• _EXTRACTED MATERIAL_:
******************************

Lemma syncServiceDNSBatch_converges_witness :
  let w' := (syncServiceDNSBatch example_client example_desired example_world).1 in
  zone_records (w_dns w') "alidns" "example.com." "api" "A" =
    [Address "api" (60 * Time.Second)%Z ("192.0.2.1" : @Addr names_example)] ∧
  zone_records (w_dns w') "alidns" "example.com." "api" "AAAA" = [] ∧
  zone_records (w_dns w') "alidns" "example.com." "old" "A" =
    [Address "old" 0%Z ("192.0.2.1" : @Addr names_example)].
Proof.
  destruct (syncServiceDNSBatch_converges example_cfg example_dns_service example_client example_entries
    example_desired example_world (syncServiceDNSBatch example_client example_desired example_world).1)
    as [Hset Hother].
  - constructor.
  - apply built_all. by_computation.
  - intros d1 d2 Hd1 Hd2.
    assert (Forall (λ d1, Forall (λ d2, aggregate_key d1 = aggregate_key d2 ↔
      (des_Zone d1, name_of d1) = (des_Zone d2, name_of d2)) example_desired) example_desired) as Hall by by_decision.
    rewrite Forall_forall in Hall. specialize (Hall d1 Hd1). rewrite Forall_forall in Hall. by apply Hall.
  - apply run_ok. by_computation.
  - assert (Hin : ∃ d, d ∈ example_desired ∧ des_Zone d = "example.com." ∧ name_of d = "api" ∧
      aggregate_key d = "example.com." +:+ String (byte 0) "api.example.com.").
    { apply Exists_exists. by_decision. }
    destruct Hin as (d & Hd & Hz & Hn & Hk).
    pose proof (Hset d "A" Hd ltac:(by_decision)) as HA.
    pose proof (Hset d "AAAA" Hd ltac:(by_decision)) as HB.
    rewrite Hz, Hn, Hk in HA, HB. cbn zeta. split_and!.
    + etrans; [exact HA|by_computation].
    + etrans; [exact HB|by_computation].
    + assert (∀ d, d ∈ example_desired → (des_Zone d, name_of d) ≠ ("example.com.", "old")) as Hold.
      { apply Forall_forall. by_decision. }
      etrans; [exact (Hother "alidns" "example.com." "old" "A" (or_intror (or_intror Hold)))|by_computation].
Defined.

******************************

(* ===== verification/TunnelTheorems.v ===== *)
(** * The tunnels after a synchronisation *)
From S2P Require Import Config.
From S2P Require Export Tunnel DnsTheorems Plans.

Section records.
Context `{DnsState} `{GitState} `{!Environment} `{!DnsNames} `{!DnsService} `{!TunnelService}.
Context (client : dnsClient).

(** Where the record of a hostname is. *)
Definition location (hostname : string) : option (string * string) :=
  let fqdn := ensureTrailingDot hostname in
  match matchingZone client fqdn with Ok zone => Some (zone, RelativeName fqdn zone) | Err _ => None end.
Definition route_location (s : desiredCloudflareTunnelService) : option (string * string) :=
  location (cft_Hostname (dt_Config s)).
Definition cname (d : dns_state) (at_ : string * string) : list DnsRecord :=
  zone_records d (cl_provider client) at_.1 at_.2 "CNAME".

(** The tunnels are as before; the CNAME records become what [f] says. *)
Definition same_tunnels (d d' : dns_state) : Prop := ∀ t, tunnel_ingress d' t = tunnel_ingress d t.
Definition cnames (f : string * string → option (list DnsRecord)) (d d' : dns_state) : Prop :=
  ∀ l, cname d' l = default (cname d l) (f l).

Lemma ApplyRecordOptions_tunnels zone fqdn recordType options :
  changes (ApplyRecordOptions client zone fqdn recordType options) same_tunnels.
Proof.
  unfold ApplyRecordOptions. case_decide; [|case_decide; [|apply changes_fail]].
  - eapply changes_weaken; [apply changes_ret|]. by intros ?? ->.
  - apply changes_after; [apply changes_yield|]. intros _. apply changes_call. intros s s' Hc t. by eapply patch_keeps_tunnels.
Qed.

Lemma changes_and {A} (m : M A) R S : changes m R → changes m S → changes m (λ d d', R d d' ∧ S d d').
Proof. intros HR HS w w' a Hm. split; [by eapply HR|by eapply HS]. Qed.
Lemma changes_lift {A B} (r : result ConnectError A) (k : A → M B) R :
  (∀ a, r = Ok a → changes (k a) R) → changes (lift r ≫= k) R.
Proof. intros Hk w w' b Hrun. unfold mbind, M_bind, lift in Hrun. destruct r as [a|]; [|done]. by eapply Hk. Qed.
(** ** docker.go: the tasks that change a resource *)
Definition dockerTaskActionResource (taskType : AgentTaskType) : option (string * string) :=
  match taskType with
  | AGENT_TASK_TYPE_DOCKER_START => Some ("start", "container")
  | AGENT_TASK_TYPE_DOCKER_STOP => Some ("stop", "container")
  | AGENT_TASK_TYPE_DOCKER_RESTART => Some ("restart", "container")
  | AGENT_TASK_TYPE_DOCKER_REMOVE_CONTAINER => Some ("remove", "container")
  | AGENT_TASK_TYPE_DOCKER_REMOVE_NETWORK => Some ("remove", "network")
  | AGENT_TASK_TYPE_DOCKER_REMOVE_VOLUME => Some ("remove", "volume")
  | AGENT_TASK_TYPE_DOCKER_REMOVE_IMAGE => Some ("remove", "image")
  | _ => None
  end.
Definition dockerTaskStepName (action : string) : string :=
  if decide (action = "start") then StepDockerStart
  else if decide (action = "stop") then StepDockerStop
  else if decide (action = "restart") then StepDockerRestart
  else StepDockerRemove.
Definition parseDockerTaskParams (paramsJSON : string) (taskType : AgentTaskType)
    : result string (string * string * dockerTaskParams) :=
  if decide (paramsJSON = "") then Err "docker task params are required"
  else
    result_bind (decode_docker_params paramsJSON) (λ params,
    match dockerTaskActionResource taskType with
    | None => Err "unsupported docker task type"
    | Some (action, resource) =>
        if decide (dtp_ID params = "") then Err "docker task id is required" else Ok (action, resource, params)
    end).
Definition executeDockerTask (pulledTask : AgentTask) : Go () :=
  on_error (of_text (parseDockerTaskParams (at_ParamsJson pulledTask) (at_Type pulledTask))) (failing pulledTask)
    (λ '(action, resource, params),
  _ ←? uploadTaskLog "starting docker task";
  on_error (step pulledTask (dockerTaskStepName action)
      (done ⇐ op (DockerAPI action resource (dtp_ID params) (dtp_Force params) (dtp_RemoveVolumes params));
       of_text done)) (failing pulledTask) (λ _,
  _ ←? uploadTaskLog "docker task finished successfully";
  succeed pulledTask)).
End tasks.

******************************

• _INSTRUCTIONS TO FOLLOW_: Everything above from the line with "destruct Hin as (d & Hd & Hz & Hn & Hk)." to the line with "etrans; [exact HB|by_computation].", both included, must be repeated exactly, and nothing outside that range.

• _COMPLETED TASK_:
    destruct Hin as (d & Hd & Hz & Hn & Hk).
    pose proof (Hset d "A" Hd ltac:(by_decision)) as HA.
    pose proof (Hset d "AAAA" Hd ltac:(by_decision)) as HB.
    rewrite Hz, Hn, Hk in HA, HB. cbn zeta. split_and!.
    + etrans; [exact HA|by_computation].
    + etrans; [exact HB|by_computation].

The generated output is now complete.